One of the things I could use some input on is advertising. How does one advertise these days? In the old days, back when I first started out, the biggie was getting your display ad in the Yellow Pages. Ok, that was then. But I got to thinking, when was the last time I used a phone book? It's pushing a decade since I cracked the cover on one. Do they still print them? I think it's about 20% of the population doesn't even have a land line anymore. For that matter, a person could certainly use even a prepaid cell phone as a business line and have a "local" number, complete with voice mail, cheap.

Does a person need a website? I kind of remember having one in some of my last piano endeavors but at the time (probably around 15 years ago) it was more of a novelty than a necessity. I suspect these days, I really do need a website. But that begs the question, how do you get local people to your website? I am probably going to have an area of about 75 miles or so that I'll be willing to go in any direction. In internet terms, that's tiny. But it's about as far as I'm wanting to go with rare exception. 

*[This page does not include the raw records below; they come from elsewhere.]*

(** X5. With a selected index inside the suggestion list, [selectText]
    hands the highlighted row to [appendText] when that row is a formula
    that is not unsupported.  When a field is highlighted and [k]
    formulas are listed, the highlighted field is the one at the selected
    index less [k], but the one handed over is the field at the selected
    index plus [k]: the same field only when no formula is listed.  When
    there is no field that far down, nothing is inserted: the call only
    resets the selected index. *)
Theorem selectText_row `{Deps} (st : State) (sugg : list Suggestion) :
  suggestion st = Some sugg ->
  (0 <= selected st < Z.of_nat (length suggestionsList))%Z ->
  let k := Z.of_nat (length (suggestedFormulas sugg)) in
  let reset := fun st' => Returned (set_selected 0 st') in
  (selected st < k ->
   exists item,
     highlighted sugg (selected st) = Some item /\
     sug_type item <> type_column /\
     (unsupported item = false ->
      selectText st = and_then (appendText (Some item) st) reset))%Z /\
  (k <= selected st ->
   highlighted sugg (selected st) = at_index (variableList sugg) (selected st - k) /\
   selectText st =
   and_then (appendText (at_index (variableList sugg) (selected st + k)) st) reset)%Z /\
  (k <= selected st ->
   Z.of_nat (length (variableList sugg)) <= selected st + k ->
   exists st',
     selectText st = Returned st' /\
     selected st' = 0 /\
     editor st' = editor st /\ suggestion st' = suggestion st /\
     wordToComplete st' = wordToComplete st /\
     autocomplete st' = autocomplete st)%Z.
Proof.
  intros Hs Hsel k reset.
  assert (Hrange : (selected st >? -1)%Z
                   && (selected st <? Z.of_nat (length suggestionsList))%Z = true).
  { apply andb_true_iff. split; [apply Z.gtb_lt | apply Z.ltb_lt]; lia. }
  assert (Hcol : (k <= selected st)%Z ->
                 selectText st =
                 and_then (appendText (at_index (variableList sugg) (selected st + k)) st)
                          reset).
  { intros Hk. unfold selectText. rewrite Hs, Hrange. fold k.
    now replace (selected st <? k)%Z with false
      by (symmetry; apply Z.ltb_ge; lia). }
  split; [| split].
  - intros Hk.
    destruct (at_index (suggestedFormulas sugg) (selected st)) as [item |] eqn:Hi.
    + exists item. unfold highlighted. fold k.
      apply Z.ltb_lt in Hk. rewrite Hk. split; [exact Hi |]. split.
      * unfold at_index in Hi. destruct (selected st <? 0)%Z; [discriminate |].
        apply nth_error_In in Hi. apply filter_In in Hi as [_ Ht].
        intros E. rewrite E in Ht. discriminate.
      * intros Hu. unfold selectText. rewrite Hs, Hrange. fold k.
        now rewrite Hk, Hi, Hu.
    + exfalso. unfold at_index in Hi.
      destruct (Z.ltb_spec (selected st) 0); [lia |].
      apply nth_error_None in Hi. subst k. lia.
  - intros Hk. split; [| now apply Hcol].
    unfold highlighted. fold k.
    now replace (selected st <? k)%Z with false
      by (symmetry; apply Z.ltb_ge; lia).
  - intros Hk Hlen. rewrite Hcol by exact Hk.
    rewrite at_index_beyond by exact Hlen.
    exists (set_selected 0 st). repeat split.
Qed.

Lemma selectText_row_witness :
  let st :=
    set_selected 12
      (@Sample.state_at Sample.deps (lit "T") (Some (lit "T")) 2) in
  exists item,
    highlighted (@suggestionsList Sample.deps) 12 = Some item /\
    sug_type item <> type_column /\
    (unsupported item = false ->
     @selectText Sample.deps st =
     and_then (@appendText Sample.deps (Some item) st)
              (fun st' => Returned (set_selected 0 st'))).
Proof.
  intros st.
  assert (Hinside :
            (0 <= selected st < Z.of_nat (length (@suggestionsList Sample.deps)))%Z)
    by (vm_compute; split; [discriminate | reflexivity]).
  apply (proj1 (@selectText_row Sample.deps st (@suggestionsList Sample.deps)
                  eq_refl Hinside)).
  vm_compute. reflexivity.
Defined.

(** ** Moving through the suggestions *)




(** ** The name shown for a collaborator *)

Lemma indexOf_from_found (c : N) (local rest : text) (i : Z) :
  ~ In c local -> indexOf_from c (local ++ c :: rest) i = (i + text_length local)%Z.
Proof.
  revert i. induction local as [| x local IH]; intros i Hno; cbn.
  - rewrite N.eqb_refl. unfold text_length. cbn. lia.
  - destruct (N.eqb_spec x c) as [-> | _]; [exfalso; apply Hno; now left |].
    rewrite IH by (intros Hin; apply Hno; now right).
    unfold text_length. cbn [length]. lia.
Qed.

Lemma indexOf_from_missing (c : N) (s : text) (i : Z) :
  ~ In c s -> indexOf_from c s i = (-1)%Z.
Proof.
  revert i. induction s as [| x s IH]; intros i Hno; cbn; [reflexivity |].
  destruct (N.eqb_spec x c) as [-> | _]; [exfalso; apply Hno; now left |].
  apply IH. intros Hin. apply Hno. now right.
Qed.
(** A task settles: its configuration is built and its one-shot engine
    call returns. *)
Definition task_settles (env : Env) (self : Bili) (write : bool) (t : Task)
  : Prop :=
  ∃ (c : EngineConfig) (codes : list string),
    task_config env self t = Ok c ∧
    rollup env (inputOptions c) (outputOptions c) write = Ok codes.

(** The bounds of the last component of a path: [component_end p n] is
    the index just after the last non-slash character below [n], and
    [component_start p n] the index just after the last slash below [n]. *)
Fixpoint component_end (p : string) (n : nat) : nat :=
  match n with
  | O => O
  | S i =>
      if Ascii.eqb (Path.char_at p i) Str.slash then component_end p i
      else S i
  end.

Fixpoint component_start (p : string) (n : nat) : nat :=
  match n with
  | O => O
  | S i =>
      if Ascii.eqb (Path.char_at p i) Str.slash then S i
      else component_start p i
  end.

(** What [extname_scan] knows of the last dot after visiting the indices
    from [n] on: no dot yet, or a dot at [startDot] with [preDotState]
    still [0] if nothing was seen before it. *)
Definition dot_state (n e : nat) (startDot preDotState : Z) : Prop :=
  (startDot = -1 ∧ preDotState = 0) ∨
  (Z.of_nat n ≤ startDot < Z.of_nat e ∧
   (startDot = Z.of_nat n → preDotState = 0)).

I do remember that there was a weekly newspaper that was in my local area back then, a "Penny Saver" or "Thrifty Nickel" type paper that was a pretty decent place to advertise as people did read it. It wasn't necessarily cheap to advertise there but it did pay for itself back then. I don't know how good one of these might do in this area. 

I am well aware of word of mouth being a good thing. I already have a little of that going and I haven't even officially started anything yet. I just think I need a little more than that to have anything much beyond a hobby that happens to make a little cash on the side, at least to get me started.

Anybody have any ideas? It may be similar enough to some other businesses that some things would be the same. 

Whatcha think? Have any thoughts that might be useful? I'm interested!

Thanks!


----------



## Waiting Falcon (Nov 25, 2010)

Here tuners are far apart, good ones even further.
Churches have pianos, colleges for sure, the old uprights can 
be beautiful when restored and some are used just as decorations.
If you are good at it..I say go for it.
The last piano tuner I had, was decent , by no means exceptional, 
and drove 70 miles to my house. He usually tried to tune 3 a day 
and had a circuit , if he was going to be in my area and had an 
empty slot he would call me.


----------



## clovis (May 13, 2002)

I don't know a thing about the piano business.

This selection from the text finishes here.